Activity: Out of the material that follows, write out exactly the lines from the line with "(** * qris-dynamicify: the" to the line with "[setPrice], [setTax], [computeCRC16];", both ends included, and no others.

Source data:
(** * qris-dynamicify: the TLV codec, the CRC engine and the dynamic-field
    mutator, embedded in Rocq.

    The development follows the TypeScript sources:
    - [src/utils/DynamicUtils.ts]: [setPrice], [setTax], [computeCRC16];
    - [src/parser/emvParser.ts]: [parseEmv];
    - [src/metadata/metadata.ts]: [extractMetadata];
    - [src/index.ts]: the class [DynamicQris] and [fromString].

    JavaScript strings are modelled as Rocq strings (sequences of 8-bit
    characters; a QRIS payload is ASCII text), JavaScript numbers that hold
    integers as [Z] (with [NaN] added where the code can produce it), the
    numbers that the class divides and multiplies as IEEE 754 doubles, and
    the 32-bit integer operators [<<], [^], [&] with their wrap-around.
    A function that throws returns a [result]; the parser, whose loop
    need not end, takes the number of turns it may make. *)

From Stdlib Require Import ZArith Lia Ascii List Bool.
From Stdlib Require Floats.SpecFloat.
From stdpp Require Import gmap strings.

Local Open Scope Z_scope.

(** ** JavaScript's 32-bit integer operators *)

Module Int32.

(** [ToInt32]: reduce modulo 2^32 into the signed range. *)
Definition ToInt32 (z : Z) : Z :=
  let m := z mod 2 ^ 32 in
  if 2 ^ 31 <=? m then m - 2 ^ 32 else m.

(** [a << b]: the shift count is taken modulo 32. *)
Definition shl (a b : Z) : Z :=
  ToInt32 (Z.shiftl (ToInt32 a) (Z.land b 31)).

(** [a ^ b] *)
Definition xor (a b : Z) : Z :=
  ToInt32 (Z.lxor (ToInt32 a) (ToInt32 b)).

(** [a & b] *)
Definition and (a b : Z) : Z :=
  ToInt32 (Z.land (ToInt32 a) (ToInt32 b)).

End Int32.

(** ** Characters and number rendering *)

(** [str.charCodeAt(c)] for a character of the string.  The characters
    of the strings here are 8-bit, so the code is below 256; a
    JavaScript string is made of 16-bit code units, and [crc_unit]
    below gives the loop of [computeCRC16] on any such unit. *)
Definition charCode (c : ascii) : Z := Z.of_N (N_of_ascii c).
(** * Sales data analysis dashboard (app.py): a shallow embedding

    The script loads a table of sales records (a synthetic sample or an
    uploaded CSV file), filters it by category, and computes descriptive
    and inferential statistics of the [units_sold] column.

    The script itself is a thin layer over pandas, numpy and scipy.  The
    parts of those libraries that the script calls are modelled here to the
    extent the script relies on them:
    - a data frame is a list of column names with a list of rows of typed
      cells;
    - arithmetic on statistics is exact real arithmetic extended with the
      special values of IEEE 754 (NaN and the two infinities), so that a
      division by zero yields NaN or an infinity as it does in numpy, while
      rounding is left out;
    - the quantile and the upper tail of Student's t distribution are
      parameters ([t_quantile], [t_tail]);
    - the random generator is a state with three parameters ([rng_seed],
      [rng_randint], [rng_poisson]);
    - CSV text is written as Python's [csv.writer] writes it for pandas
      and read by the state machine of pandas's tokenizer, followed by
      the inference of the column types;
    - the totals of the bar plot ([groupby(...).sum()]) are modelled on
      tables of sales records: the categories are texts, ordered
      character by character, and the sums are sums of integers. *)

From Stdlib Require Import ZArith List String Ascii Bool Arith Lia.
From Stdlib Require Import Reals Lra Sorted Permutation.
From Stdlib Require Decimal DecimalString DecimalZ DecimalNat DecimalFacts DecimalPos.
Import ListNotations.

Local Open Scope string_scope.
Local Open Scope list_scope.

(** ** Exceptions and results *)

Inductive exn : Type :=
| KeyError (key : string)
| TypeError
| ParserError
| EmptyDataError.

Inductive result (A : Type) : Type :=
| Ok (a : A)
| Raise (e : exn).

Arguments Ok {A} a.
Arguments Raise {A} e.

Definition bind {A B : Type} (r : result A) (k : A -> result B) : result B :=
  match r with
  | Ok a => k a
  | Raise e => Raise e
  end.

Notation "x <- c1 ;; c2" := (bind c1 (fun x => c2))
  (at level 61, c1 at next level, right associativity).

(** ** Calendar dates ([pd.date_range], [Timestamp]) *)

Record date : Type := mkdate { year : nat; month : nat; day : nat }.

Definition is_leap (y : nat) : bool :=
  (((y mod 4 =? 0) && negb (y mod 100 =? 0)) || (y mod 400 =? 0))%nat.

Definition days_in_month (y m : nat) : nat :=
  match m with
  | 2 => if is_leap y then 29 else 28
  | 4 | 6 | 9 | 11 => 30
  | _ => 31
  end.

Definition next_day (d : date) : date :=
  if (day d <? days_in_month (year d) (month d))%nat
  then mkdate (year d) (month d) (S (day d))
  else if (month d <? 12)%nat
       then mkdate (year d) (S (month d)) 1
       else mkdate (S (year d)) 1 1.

==

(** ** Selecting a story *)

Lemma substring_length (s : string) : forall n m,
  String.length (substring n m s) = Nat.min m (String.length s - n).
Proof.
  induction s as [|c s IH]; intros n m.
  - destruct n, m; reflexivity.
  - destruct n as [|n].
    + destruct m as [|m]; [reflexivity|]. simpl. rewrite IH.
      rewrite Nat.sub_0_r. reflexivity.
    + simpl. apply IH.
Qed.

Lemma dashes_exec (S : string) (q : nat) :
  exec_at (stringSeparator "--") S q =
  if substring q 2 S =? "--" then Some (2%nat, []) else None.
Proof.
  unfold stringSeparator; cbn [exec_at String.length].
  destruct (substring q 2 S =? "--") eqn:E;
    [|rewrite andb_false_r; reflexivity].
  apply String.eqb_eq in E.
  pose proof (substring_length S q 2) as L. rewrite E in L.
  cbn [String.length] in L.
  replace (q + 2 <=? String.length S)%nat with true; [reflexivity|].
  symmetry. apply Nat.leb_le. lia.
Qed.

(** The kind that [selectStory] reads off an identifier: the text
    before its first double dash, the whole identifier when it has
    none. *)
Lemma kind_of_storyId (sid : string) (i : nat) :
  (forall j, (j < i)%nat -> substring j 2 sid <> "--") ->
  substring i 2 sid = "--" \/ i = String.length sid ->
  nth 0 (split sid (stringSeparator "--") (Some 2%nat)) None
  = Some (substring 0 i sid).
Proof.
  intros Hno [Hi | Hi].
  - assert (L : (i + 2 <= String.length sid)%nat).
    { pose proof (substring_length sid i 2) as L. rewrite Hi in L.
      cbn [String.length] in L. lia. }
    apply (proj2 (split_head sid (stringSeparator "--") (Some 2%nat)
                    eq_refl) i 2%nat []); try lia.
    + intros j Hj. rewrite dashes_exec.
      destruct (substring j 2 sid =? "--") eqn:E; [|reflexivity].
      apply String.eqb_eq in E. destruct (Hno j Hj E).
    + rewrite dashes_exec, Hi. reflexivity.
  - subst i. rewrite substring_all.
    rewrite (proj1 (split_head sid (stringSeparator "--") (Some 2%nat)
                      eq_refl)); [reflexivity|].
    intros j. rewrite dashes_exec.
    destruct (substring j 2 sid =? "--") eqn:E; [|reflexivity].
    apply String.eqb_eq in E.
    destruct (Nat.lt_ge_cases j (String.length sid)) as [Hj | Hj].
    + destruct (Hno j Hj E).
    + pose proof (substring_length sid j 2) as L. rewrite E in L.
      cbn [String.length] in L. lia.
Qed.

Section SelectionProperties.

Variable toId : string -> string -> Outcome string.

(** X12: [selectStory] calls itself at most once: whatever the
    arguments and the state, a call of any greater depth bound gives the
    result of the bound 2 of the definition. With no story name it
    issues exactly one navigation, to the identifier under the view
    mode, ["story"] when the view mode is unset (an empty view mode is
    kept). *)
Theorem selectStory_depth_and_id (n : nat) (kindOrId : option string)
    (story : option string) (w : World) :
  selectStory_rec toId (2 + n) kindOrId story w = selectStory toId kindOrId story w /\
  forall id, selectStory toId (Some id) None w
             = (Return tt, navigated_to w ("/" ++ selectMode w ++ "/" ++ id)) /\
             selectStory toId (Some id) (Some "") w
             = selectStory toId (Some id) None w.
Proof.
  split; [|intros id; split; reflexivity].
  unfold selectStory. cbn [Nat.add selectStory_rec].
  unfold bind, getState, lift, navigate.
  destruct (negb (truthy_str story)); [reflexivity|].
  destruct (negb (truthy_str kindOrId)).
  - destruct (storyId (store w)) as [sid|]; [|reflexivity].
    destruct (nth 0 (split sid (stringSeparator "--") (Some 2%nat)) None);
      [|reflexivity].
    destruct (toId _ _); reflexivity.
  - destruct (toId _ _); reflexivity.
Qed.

...

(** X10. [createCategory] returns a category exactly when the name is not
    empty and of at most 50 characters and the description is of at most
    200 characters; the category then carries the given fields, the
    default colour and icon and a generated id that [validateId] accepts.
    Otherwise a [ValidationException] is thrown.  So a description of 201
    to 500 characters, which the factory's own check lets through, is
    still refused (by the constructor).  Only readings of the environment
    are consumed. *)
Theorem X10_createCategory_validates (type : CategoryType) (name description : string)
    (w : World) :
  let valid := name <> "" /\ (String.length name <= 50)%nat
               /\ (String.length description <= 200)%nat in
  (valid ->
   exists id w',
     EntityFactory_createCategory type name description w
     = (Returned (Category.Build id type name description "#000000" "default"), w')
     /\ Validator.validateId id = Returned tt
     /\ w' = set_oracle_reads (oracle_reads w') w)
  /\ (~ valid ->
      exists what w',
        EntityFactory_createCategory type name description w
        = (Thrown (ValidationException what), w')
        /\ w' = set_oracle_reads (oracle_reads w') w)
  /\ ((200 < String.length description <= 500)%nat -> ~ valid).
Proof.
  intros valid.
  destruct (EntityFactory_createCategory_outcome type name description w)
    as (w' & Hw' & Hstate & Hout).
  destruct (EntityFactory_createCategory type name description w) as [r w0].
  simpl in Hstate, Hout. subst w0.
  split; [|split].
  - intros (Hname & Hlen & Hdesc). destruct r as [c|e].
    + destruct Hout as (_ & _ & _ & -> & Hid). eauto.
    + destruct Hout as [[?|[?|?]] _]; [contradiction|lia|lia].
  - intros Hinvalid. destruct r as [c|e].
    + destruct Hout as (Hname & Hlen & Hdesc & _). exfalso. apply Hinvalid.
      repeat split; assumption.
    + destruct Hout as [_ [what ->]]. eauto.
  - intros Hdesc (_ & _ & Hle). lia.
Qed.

Response:
(** * qris-dynamicify: the TLV codec, the CRC engine and the dynamic-field
    mutator, embedded in Rocq.

    The development follows the TypeScript sources:
    - [src/utils/DynamicUtils.ts]: [setPrice], [setTax], [computeCRC16];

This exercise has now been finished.